#### Materials provided:
----

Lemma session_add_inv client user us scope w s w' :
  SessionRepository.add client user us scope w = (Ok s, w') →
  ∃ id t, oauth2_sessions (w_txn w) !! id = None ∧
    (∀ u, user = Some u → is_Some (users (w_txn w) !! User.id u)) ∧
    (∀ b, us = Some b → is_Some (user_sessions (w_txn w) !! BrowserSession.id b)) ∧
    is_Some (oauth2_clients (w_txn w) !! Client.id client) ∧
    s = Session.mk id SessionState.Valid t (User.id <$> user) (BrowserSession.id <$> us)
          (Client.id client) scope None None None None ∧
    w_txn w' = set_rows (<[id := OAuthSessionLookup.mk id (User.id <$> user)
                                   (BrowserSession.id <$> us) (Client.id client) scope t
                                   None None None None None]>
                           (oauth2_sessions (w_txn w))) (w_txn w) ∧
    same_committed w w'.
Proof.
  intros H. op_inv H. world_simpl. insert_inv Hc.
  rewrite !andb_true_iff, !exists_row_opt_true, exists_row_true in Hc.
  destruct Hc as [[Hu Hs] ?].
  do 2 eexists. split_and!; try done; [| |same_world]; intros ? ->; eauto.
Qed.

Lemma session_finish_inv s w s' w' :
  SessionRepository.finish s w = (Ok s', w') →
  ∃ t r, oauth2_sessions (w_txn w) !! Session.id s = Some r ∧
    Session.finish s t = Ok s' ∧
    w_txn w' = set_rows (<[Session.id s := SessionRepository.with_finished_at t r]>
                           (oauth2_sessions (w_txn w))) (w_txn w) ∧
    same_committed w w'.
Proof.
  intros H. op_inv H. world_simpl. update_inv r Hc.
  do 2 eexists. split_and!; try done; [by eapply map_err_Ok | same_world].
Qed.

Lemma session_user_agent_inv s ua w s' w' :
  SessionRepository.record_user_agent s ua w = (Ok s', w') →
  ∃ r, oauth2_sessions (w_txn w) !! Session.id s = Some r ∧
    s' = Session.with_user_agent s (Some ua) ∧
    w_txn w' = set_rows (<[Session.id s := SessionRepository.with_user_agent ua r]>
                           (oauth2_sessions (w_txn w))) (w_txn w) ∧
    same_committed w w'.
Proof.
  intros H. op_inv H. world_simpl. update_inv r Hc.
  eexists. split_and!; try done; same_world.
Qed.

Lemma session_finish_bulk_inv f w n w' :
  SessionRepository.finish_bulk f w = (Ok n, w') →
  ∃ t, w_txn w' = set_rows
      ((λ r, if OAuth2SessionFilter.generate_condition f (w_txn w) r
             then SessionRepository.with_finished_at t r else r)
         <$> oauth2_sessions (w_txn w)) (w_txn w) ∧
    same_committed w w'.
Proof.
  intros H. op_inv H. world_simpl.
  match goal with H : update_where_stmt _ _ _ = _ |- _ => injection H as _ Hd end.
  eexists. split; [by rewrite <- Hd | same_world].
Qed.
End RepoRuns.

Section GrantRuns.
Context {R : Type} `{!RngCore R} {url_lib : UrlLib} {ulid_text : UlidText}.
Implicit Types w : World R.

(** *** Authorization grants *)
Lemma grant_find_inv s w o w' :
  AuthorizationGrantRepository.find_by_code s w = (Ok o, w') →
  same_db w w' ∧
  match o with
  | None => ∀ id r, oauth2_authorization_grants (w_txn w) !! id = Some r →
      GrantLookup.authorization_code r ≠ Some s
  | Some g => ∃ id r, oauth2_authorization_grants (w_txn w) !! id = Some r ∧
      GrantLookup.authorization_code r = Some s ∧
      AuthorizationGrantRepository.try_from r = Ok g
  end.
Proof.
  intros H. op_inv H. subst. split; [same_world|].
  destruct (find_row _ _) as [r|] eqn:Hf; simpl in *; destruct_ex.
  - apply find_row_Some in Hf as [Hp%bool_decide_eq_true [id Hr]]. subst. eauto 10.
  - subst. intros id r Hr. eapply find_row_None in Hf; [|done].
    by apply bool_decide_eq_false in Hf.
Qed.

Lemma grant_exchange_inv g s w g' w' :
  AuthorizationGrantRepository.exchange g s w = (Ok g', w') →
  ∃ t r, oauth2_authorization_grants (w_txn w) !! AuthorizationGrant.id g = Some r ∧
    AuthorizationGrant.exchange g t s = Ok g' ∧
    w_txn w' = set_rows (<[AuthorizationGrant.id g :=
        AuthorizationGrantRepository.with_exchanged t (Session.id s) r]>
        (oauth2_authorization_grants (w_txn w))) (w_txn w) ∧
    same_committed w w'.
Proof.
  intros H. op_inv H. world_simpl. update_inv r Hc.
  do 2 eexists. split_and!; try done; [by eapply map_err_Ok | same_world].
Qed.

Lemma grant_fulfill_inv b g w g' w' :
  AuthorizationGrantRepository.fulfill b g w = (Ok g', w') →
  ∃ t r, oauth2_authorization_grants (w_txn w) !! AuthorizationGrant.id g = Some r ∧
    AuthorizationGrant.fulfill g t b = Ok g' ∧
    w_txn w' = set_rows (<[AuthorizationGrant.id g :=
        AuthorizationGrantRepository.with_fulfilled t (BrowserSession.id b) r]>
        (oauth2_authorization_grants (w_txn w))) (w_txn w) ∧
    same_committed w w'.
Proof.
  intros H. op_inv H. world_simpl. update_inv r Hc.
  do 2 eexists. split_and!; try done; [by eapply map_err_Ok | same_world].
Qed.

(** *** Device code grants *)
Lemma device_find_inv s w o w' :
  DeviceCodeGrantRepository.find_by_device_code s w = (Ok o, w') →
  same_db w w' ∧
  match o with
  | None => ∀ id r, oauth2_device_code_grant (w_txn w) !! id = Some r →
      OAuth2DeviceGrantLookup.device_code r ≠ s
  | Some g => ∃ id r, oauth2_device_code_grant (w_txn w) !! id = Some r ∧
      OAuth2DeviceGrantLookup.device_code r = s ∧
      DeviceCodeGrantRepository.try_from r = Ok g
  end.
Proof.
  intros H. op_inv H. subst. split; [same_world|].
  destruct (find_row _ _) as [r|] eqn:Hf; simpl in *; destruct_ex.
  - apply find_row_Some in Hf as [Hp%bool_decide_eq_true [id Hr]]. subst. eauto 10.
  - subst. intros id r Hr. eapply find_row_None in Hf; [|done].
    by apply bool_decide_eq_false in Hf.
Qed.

----

#### Assigned task:
Write out the whole listing once more, exactly as it reads.

#### Task response:
Lemma session_add_inv client user us scope w s w' :
  SessionRepository.add client user us scope w = (Ok s, w') →
  ∃ id t, oauth2_sessions (w_txn w) !! id = None ∧
    (∀ u, user = Some u → is_Some (users (w_txn w) !! User.id u)) ∧
    (∀ b, us = Some b → is_Some (user_sessions (w_txn w) !! BrowserSession.id b)) ∧
    is_Some (oauth2_clients (w_txn w) !! Client.id client) ∧
    s = Session.mk id SessionState.Valid t (User.id <$> user) (BrowserSession.id <$> us)
          (Client.id client) scope None None None None ∧
    w_txn w' = set_rows (<[id := OAuthSessionLookup.mk id (User.id <$> user)
                                   (BrowserSession.id <$> us) (Client.id client) scope t
                                   None None None None None]>
                           (oauth2_sessions (w_txn w))) (w_txn w) ∧
    same_committed w w'.
Proof.
  intros H. op_inv H. world_simpl. insert_inv Hc.
  rewrite !andb_true_iff, !exists_row_opt_true, exists_row_true in Hc.
  destruct Hc as [[Hu Hs] ?].
  do 2 eexists. split_and!; try done; [| |same_world]; intros ? ->; eauto.
Qed.

Lemma session_finish_inv s w s' w' :
  SessionRepository.finish s w = (Ok s', w') →
  ∃ t r, oauth2_sessions (w_txn w) !! Session.id s = Some r ∧
    Session.finish s t = Ok s' ∧
    w_txn w' = set_rows (<[Session.id s := SessionRepository.with_finished_at t r]>
                           (oauth2_sessions (w_txn w))) (w_txn w) ∧
    same_committed w w'.
Proof.
  intros H. op_inv H. world_simpl. update_inv r Hc.
  do 2 eexists. split_and!; try done; [by eapply map_err_Ok | same_world].
Qed.

Lemma session_user_agent_inv s ua w s' w' :
  SessionRepository.record_user_agent s ua w = (Ok s', w') →
  ∃ r, oauth2_sessions (w_txn w) !! Session.id s = Some r ∧
    s' = Session.with_user_agent s (Some ua) ∧
    w_txn w' = set_rows (<[Session.id s := SessionRepository.with_user_agent ua r]>
                           (oauth2_sessions (w_txn w))) (w_txn w) ∧
    same_committed w w'.
Proof.
  intros H. op_inv H. world_simpl. update_inv r Hc.
  eexists. split_and!; try done; same_world.
Qed.

Lemma session_finish_bulk_inv f w n w' :
  SessionRepository.finish_bulk f w = (Ok n, w') →
  ∃ t, w_txn w' = set_rows
      ((λ r, if OAuth2SessionFilter.generate_condition f (w_txn w) r
             then SessionRepository.with_finished_at t r else r)
         <$> oauth2_sessions (w_txn w)) (w_txn w) ∧
    same_committed w w'.
Proof.
  intros H. op_inv H. world_simpl.
  match goal with H : update_where_stmt _ _ _ = _ |- _ => injection H as _ Hd end.
  eexists. split; [by rewrite <- Hd | same_world].
Qed.
End RepoRuns.

Section GrantRuns.
Context {R : Type} `{!RngCore R} {url_lib : UrlLib} {ulid_text : UlidText}.
Implicit Types w : World R.

(** *** Authorization grants *)
Lemma grant_find_inv s w o w' :
  AuthorizationGrantRepository.find_by_code s w = (Ok o, w') →
  same_db w w' ∧
  match o with
  | None => ∀ id r, oauth2_authorization_grants (w_txn w) !! id = Some r →
      GrantLookup.authorization_code r ≠ Some s
  | Some g => ∃ id r, oauth2_authorization_grants (w_txn w) !! id = Some r ∧
      GrantLookup.authorization_code r = Some s ∧
      AuthorizationGrantRepository.try_from r = Ok g
  end.
Proof.
  intros H. op_inv H. subst. split; [same_world|].
  destruct (find_row _ _) as [r|] eqn:Hf; simpl in *; destruct_ex.
  - apply find_row_Some in Hf as [Hp%bool_decide_eq_true [id Hr]]. subst. eauto 10.
  - subst. intros id r Hr. eapply find_row_None in Hf; [|done].
    by apply bool_decide_eq_false in Hf.
Qed.

Lemma grant_exchange_inv g s w g' w' :
  AuthorizationGrantRepository.exchange g s w = (Ok g', w') →
  ∃ t r, oauth2_authorization_grants (w_txn w) !! AuthorizationGrant.id g = Some r ∧
    AuthorizationGrant.exchange g t s = Ok g' ∧
    w_txn w' = set_rows (<[AuthorizationGrant.id g :=
        AuthorizationGrantRepository.with_exchanged t (Session.id s) r]>
        (oauth2_authorization_grants (w_txn w))) (w_txn w) ∧
    same_committed w w'.
Proof.
  intros H. op_inv H. world_simpl. update_inv r Hc.
  do 2 eexists. split_and!; try done; [by eapply map_err_Ok | same_world].
Qed.

Lemma grant_fulfill_inv b g w g' w' :
  AuthorizationGrantRepository.fulfill b g w = (Ok g', w') →
  ∃ t r, oauth2_authorization_grants (w_txn w) !! AuthorizationGrant.id g = Some r ∧
    AuthorizationGrant.fulfill g t b = Ok g' ∧
    w_txn w' = set_rows (<[AuthorizationGrant.id g :=
        AuthorizationGrantRepository.with_fulfilled t (BrowserSession.id b) r]>
        (oauth2_authorization_grants (w_txn w))) (w_txn w) ∧
    same_committed w w'.
Proof.
  intros H. op_inv H. world_simpl. update_inv r Hc.
  do 2 eexists. split_and!; try done; [by eapply map_err_Ok | same_world].
Qed.

(** *** Device code grants *)
Lemma device_find_inv s w o w' :
  DeviceCodeGrantRepository.find_by_device_code s w = (Ok o, w') →
  same_db w w' ∧
  match o with
  | None => ∀ id r, oauth2_device_code_grant (w_txn w) !! id = Some r →
      OAuth2DeviceGrantLookup.device_code r ≠ s
  | Some g => ∃ id r, oauth2_device_code_grant (w_txn w) !! id = Some r ∧
      OAuth2DeviceGrantLookup.device_code r = s ∧
      DeviceCodeGrantRepository.try_from r = Ok g
  end.
Proof.
  intros H. op_inv H. subst. split; [same_world|].
  destruct (find_row _ _) as [r|] eqn:Hf; simpl in *; destruct_ex.
  - apply find_row_Some in Hf as [Hp%bool_decide_eq_true [id Hr]]. subst. eauto 10.
  - subst. intros id r Hr. eapply find_row_None in Hf; [|done].
    by apply bool_decide_eq_false in Hf.
Qed.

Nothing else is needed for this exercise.